Supplied data:

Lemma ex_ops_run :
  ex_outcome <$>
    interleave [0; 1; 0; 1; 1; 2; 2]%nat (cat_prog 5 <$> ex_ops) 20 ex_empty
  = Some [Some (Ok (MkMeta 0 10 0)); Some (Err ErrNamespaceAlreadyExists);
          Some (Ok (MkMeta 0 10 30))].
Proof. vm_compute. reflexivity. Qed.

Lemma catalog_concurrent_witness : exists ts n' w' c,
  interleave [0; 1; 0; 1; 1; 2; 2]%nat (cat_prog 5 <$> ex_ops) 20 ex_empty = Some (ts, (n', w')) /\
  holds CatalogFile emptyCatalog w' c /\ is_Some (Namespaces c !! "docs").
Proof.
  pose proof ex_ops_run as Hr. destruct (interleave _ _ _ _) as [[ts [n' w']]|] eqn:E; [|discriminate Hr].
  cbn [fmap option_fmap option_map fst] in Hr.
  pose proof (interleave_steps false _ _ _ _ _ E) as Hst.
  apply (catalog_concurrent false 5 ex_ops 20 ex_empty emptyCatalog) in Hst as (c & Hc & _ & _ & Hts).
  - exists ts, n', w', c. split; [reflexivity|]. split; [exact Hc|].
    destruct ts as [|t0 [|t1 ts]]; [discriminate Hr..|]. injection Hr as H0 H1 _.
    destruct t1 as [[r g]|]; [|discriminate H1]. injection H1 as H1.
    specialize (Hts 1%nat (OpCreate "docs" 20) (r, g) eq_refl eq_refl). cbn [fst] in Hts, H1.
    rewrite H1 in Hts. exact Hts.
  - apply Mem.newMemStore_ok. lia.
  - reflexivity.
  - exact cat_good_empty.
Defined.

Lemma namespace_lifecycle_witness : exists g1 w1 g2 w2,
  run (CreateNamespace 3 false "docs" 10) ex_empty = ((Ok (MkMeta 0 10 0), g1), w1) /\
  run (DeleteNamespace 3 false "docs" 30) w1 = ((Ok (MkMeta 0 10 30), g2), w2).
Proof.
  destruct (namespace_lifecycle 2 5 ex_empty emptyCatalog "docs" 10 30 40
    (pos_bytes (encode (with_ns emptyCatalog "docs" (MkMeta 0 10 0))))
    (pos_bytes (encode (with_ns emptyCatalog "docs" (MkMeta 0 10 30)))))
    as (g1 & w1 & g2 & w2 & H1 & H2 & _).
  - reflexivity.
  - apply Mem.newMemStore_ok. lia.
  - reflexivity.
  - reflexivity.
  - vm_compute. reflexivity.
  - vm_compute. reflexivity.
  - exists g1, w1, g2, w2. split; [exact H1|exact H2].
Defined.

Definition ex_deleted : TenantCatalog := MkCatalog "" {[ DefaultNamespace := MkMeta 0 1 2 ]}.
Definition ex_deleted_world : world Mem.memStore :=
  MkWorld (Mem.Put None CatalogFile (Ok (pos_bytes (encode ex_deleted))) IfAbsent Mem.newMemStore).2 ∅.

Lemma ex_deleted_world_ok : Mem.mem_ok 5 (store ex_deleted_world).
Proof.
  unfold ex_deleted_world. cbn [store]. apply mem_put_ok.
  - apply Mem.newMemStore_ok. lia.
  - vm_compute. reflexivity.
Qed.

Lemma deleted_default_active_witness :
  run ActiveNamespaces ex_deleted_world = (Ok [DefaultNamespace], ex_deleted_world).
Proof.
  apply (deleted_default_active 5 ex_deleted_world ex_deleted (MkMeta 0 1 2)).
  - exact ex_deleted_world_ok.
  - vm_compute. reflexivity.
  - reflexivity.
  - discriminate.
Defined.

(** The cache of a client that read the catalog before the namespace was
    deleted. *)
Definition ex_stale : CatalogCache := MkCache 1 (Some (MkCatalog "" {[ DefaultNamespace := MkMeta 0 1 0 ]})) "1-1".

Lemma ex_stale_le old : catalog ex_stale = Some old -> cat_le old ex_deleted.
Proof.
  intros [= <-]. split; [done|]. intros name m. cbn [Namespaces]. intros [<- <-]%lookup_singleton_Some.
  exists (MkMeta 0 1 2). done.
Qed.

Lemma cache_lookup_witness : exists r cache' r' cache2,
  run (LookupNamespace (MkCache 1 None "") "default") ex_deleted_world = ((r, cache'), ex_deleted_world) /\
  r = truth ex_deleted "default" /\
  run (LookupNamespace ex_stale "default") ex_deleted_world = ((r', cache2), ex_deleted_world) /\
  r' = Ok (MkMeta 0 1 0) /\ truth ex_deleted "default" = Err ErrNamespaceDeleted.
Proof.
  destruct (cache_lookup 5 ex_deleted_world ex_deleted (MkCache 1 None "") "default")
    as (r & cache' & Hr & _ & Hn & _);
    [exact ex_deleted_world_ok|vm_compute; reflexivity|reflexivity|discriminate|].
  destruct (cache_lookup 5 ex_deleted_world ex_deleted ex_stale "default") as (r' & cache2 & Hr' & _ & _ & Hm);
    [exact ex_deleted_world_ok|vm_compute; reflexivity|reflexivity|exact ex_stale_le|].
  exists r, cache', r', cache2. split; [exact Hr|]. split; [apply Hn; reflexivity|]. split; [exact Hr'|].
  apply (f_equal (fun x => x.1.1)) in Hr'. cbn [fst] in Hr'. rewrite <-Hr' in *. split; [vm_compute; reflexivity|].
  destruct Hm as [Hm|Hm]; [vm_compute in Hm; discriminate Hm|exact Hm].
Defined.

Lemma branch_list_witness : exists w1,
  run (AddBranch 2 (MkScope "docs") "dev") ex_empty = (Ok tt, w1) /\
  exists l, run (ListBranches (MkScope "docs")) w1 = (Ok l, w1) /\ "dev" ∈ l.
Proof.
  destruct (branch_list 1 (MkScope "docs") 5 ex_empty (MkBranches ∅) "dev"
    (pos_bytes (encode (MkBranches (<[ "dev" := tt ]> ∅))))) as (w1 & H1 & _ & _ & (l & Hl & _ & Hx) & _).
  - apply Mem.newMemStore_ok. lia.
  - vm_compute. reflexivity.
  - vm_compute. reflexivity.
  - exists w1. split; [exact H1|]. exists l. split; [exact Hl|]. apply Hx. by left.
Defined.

Work task:
Return a copy of each line in the records above that has "LookupNamespace" in it.

Written response:
  run (LookupNamespace (MkCache 1 None "") "default") ex_deleted_world = ((r, cache'), ex_deleted_world) /\
  run (LookupNamespace ex_stale "default") ex_deleted_world = ((r', cache2), ex_deleted_world) /\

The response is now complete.